▸ Task brief:
In the material below, list every line carrying the string "pressReleasePress".

== Segment start ==

Lemma handleModeSwitch_same_controller e s1 s2 :
  same_controller s1 s2 ->
  same_controller (state_of (handleModeSwitch e s1))
    (state_of (handleModeSwitch e s2)).
Proof.
  intros (Hm & Hl & Hd & Hp).
  destruct (handleModeSwitch_run e s1) as (t1 & R1 & M1 & P1 & D1 & L1 & _).
  destruct (handleModeSwitch_run e s2) as (t2 & R2 & M2 & P2 & D2 & L2 & _).
  rewrite R1, R2. cbn [state_of].
  assert (S : steady e s2 = steady e s1) by (unfold steady; now rewrite Hl, Hd).
  assert (C : pressConfirmed e s2 = pressConfirmed e s1)
    by (unfold pressConfirmed; now rewrite S, Hp).
  repeat split.
  - now rewrite M1, M2, C, Hm.
  - now rewrite L1, L2.
  - now rewrite D1, D2, Hl, Hd.
  - now rewrite P1, P2, S, Hp.
Qed.

(** In the running sketch the detector goes through the states it goes
    through alone: the passes of [loop()] over [ticks] leave the mode number
    and the detector's variables as the history of those samples does. *)
Lemma runLoop_detector ticks : forall s0 s s',
  same_controller s0 s ->
  runLoop ticks s = Done tt s' ->
  same_controller
    (fold_left (fun a e => state_of (handleModeSwitch e a)) ticks s0) s'.
Proof.
  induction ticks as [|e ticks IH]; intros s0 s s' H R.
  - cbn in R. injection R as <-. exact H.
  - cbn [runLoop] in R. cbn [fold_left].
    pose proof (loop_same_controller e s) as (Lm & Ll & Ld & Lp).
    pose proof (handleModeSwitch_same_controller e s0 s H) as (Km & Kl & Kd & Kp).
    destruct (loop e s) as [[] s1|s1]; [| discriminate].
    cbn [state_of] in *.
    apply (IH _ s1 s'); [| exact R].
    repeat split; congruence.
Qed.

Lemma runLoop_afterSamples ticks s' :
  runLoop ticks booted = Done tt s' ->
  same_controller (afterSamples (rev ticks)) s'.
Proof.
  intros R. unfold afterSamples. rewrite fold_left_rev_right.
  apply (runLoop_detector ticks booted booted s'); [repeat split | exact R].
Qed.

(** C4, as stated, fails.  In the history [pressReleasePress] the newest
    sample is the first at which the second press has been held for longer
    than the window after a transition from released, so the stated rule
    wants an event there; the detector confirms none, the latch of the
    first press being still set, nor at the sample after it; the first
    press had been confirmed at its second sample. *)
Lemma second_press_after_short_release_is_dropped :
  claimedEvent pressReleasePress = true /\
  confirmedPress pressReleasePress = false /\
  confirmedPress (readings 0 LOW 0 0 600 0 :: pressReleasePress) = false /\
  confirmedPress (skipn 3 pressReleasePress) = true.
Proof. repeat split. Qed.

(** C4, amended.  The detector confirms a press at a sample exactly when
    the pressed level has been held there for longer than the window since
    it changed from released and the latch is clear, that is, the last
    earlier sample whose level had been held for longer than the window, if
    any, was a released one.  Against the stated rule: every event is one
    the rule wants, and the rule's events that are missing are those with
    the latch set.  While the button stays pressed after an event no further
    event is confirmed, and a press held for no longer than the window at a
    sample confirms nothing there. *)
Theorem confirmedPress_iff_held_and_unlatched (hist later : list Env) :
  confirmedPress hist = pressedLongEnough hist && negb (latched (tl hist)) /\
  confirmedPress hist = claimedEvent hist && negb (latched (tl hist)) /\
  (confirmedPress hist = true ->
   later <> [] ->
   Forall (fun x => level x = LOW) later ->
   confirmedPress (later ++ hist) = false) /\
  (heldFor hist <= debounceDelay -> confirmedPress hist = false).
Proof.
  pose proof (confirmedPress_latch hist) as E.
  split; [exact E | split; [| split]].
  - rewrite E. unfold claimedEvent.
    destruct (pressedLongEnough (tl hist)) eqn:P.
    + rewrite (pressedLongEnough_latched _ P). cbn.
      now rewrite !andb_false_r.
    + cbn. now rewrite andb_true_r.
  - intros Hev Hne Hheld.
    destruct later as [|x later]; [contradiction |].
    rewrite (confirmedPress_latch ((x :: later) ++ hist)).
    cbn [app tl].
    inversion Hheld as [|? ? Hx Hrest]; subst.
    rewrite latched_while_held; [now rewrite andb_false_r | | exact Hrest].
    apply pressedLongEnough_latched.
    rewrite E in Hev. apply andb_prop in Hev. tauto.
  - intros Hshort. rewrite E. unfold pressedLongEnough.
    destruct (heldFor hist >? debounceDelay) eqn:G.
    + apply Z.gtb_lt in G. lia.
    + now rewrite andb_false_r.
Qed.

Lemma confirmedPress_iff_held_and_unlatched_witness :
  confirmedPress (skipn 3 pressReleasePress) = true /\
  [readings 0 LOW 0 0 300 0] <> [] /\
  Forall (fun x => level x = LOW) [readings 0 LOW 0 0 300 0] /\
  confirmedPress ([readings 0 LOW 0 0 300 0] ++ skipn 3 pressReleasePress) = false /\
  heldFor (skipn 4 pressReleasePress) <= debounceDelay /\
  confirmedPress (skipn 4 pressReleasePress) = false.
Proof.
  split; [reflexivity |].
  split; [discriminate |].
  split; [repeat constructor |].
  split.
  - apply (confirmedPress_iff_held_and_unlatched
             (skipn 3 pressReleasePress) [readings 0 LOW 0 0 300 0]).
    + reflexivity.
    + discriminate.
    + repeat constructor.
  - split; [vm_compute; discriminate |].
    apply (confirmedPress_iff_held_and_unlatched (skipn 4 pressReleasePress) []).
    vm_compute; discriminate.
Defined.

(** ** The display keeps its sixteen columns *)

Lemma dispatch_wf e mode s :
  Lcd.wf (lcd s) -> Lcd.wf (lcd (state_of (dispatch e mode s))).
Proof.
  intros W. unfold dispatch.
  destruct (mode =? 0);
    [rewrite manualMode_run; apply render_wf, W |].
  destruct (mode =? 1).
  { destruct (questionDisplayed s) eqn:Q.
    - destruct (Z.eq_dec (readSwitches e) (quizTarget s)) as [E|E].
      + rewrite quizMode_correct by assumption. split; reflexivity.
      + rewrite quizMode_incorrect by assumption.
        apply print_wf, setCursor_wf, W.
    - rewrite quizMode_ask by assumption. apply render_wf, clear_wf. }
  destruct (mode =? 2).
  { destruct (nth_error logicNames (Z.to_nat (gateIndex (analogRead e potPin))))
      as [name|] eqn:N.
    - rewrite (logicGateMode_run e s name N). apply render_wf, W.
    - rewrite (logicGateMode_out_of_bounds e s N).
      apply print_wf, setCursor_wf, W. }
  destruct (mode =? 3); [rewrite adcMode_run; apply render_wf, W | exact W].
Qed.

Lemma loop_wf e s :
  Lcd.wf (lcd s) -> Lcd.wf (lcd (state_of (loop e s))).
Proof.
  intros W.
  destruct (handleModeSwitch_run e s) as (s1 & Hrun & H).
  assert (W1 : Lcd.wf (lcd s1)) by (apply H, W).
  unfold loop, bind at 1. rewrite Hrun.
  unfold bind at 1, get.
  pose proof (dispatch_wf e (currentMode s1) s1 W1) as D.
  unfold bind. destruct (dispatch e (currentMode s1) s1) as [[] s2|s2];
    cbn [state_of] in *; exact D.
Qed.

(** Every state the sketch reaches has a display of sixteen columns. *)
Lemma runLoop_wf ticks : forall s,
  Lcd.wf (lcd s) -> Lcd.wf (lcd (state_of (runLoop ticks s))).
Proof.
  induction ticks as [|e ticks IH]; intros s W; [exact W |].
  cbn [runLoop]. pose proof (loop_wf e s W) as L.
  destruct (loop e s) as [[] s'|s']; cbn [state_of] in *; auto.
Qed.

(** ** Repeated passes on the same readings *)

Lemma shown_idem v t0 t1 s :
  shown v t0 t1 (shown v t0 t1 s) = shown v t0 t1 s.
Proof.
  unfold shown, with_lcd, with_leds.
  cbn [currentMode lastButtonState lastDebounce buttonPressed quizTarget
       questionDisplayed lcd leds draws pauses].
  now rewrite render_idem, !push_outputs.
Qed.

Lemma repeated_fixed m s s' n :
  m s = Done tt s' -> m s' = Done tt s' ->
  repeated (S n) m s = Done tt s'.
Proof.
  intros H1 H2. cbn [repeated]. unfold bind at 1. rewrite H1.
  induction n as [|n IH]; [reflexivity |].
  cbn [repeated]. unfold bind at 1. rewrite H2. exact IH.
Qed.

(** Manual mode, ADC mode and, for a gate index within 0..3, Logic-Gate
    mode: any number of passes on the same readings leaves the state that
    one pass leaves, display text and LED byte included. *)
Lemma manualMode_repeatable e s n :
  repeated (S n) (manualMode e) s = manualMode e s.
Proof.
  rewrite manualMode_run. apply repeated_fixed; rewrite manualMode_run;
    [reflexivity | now rewrite shown_idem].
Qed.

Lemma adcMode_repeatable e s n :
  repeated (S n) (adcMode e) s = adcMode e s.
Proof.
  rewrite adcMode_run. apply repeated_fixed; rewrite adcMode_run;
    [reflexivity | cbv zeta; now rewrite shown_idem].
Qed.

Lemma logicGateMode_repeatable e s n :
  0 <= gateIndex (analogRead e potPin) <= 3 ->
  repeated (S n) (logicGateMode e) s = logicGateMode e s
  /\ exists s', logicGateMode e s = Done tt s'.
Proof.
  intros H. destruct (gateIndex_names _ H) as (gate & name & _ & Hn).
  rewrite (logicGateMode_run e s name Hn). split; [| eexists; reflexivity].
  apply repeated_fixed; rewrite (logicGateMode_run e _ name Hn);
    [reflexivity | now rewrite shown_idem].
Qed.

(** C10 at its failing input.  With the selector at 1023 a pass of
    Logic-Gate mode reads the gate name outside the table: the pass has no
    defined outcome, and so no display text to repeat. *)
Theorem logicGateMode_undefined_at_selector_max :
  (exists s', logicGateMode (readings 202 HIGH 1023 0 0 0) booted = Undefined s') /\
  (forall s', logicGateMode (readings 202 HIGH 1023 0 0 0) booted <> Done tt s') /\
  (forall n s',
      repeated (S n) (logicGateMode (readings 202 HIGH 1023 0 0 0)) booted
      <> Done tt s').
Proof.
  assert (E : exists s', logicGateMode (readings 202 HIGH 1023 0 0 0) booted
                         = Undefined s').
  { eexists. apply logicGateMode_out_of_bounds. reflexivity. }
  destruct E as (s1 & E).
  split; [exists s1; exact E |].
  split; [intros s'; rewrite E; discriminate |].
  intros n s'. cbn [repeated]. unfold bind at 1. rewrite E. discriminate.
Qed.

== Segment end ==

▸ Expected answer:
(** C4, as stated, fails.  In the history [pressReleasePress] the newest
  claimedEvent pressReleasePress = true /\
  confirmedPress pressReleasePress = false /\
  confirmedPress (readings 0 LOW 0 0 600 0 :: pressReleasePress) = false /\
  confirmedPress (skipn 3 pressReleasePress) = true.
  confirmedPress (skipn 3 pressReleasePress) = true /\
  confirmedPress ([readings 0 LOW 0 0 300 0] ++ skipn 3 pressReleasePress) = false /\
  heldFor (skipn 4 pressReleasePress) <= debounceDelay /\
  confirmedPress (skipn 4 pressReleasePress) = false.
             (skipn 3 pressReleasePress) [readings 0 LOW 0 0 300 0]).
    apply (confirmedPress_iff_held_and_unlatched (skipn 4 pressReleasePress) []).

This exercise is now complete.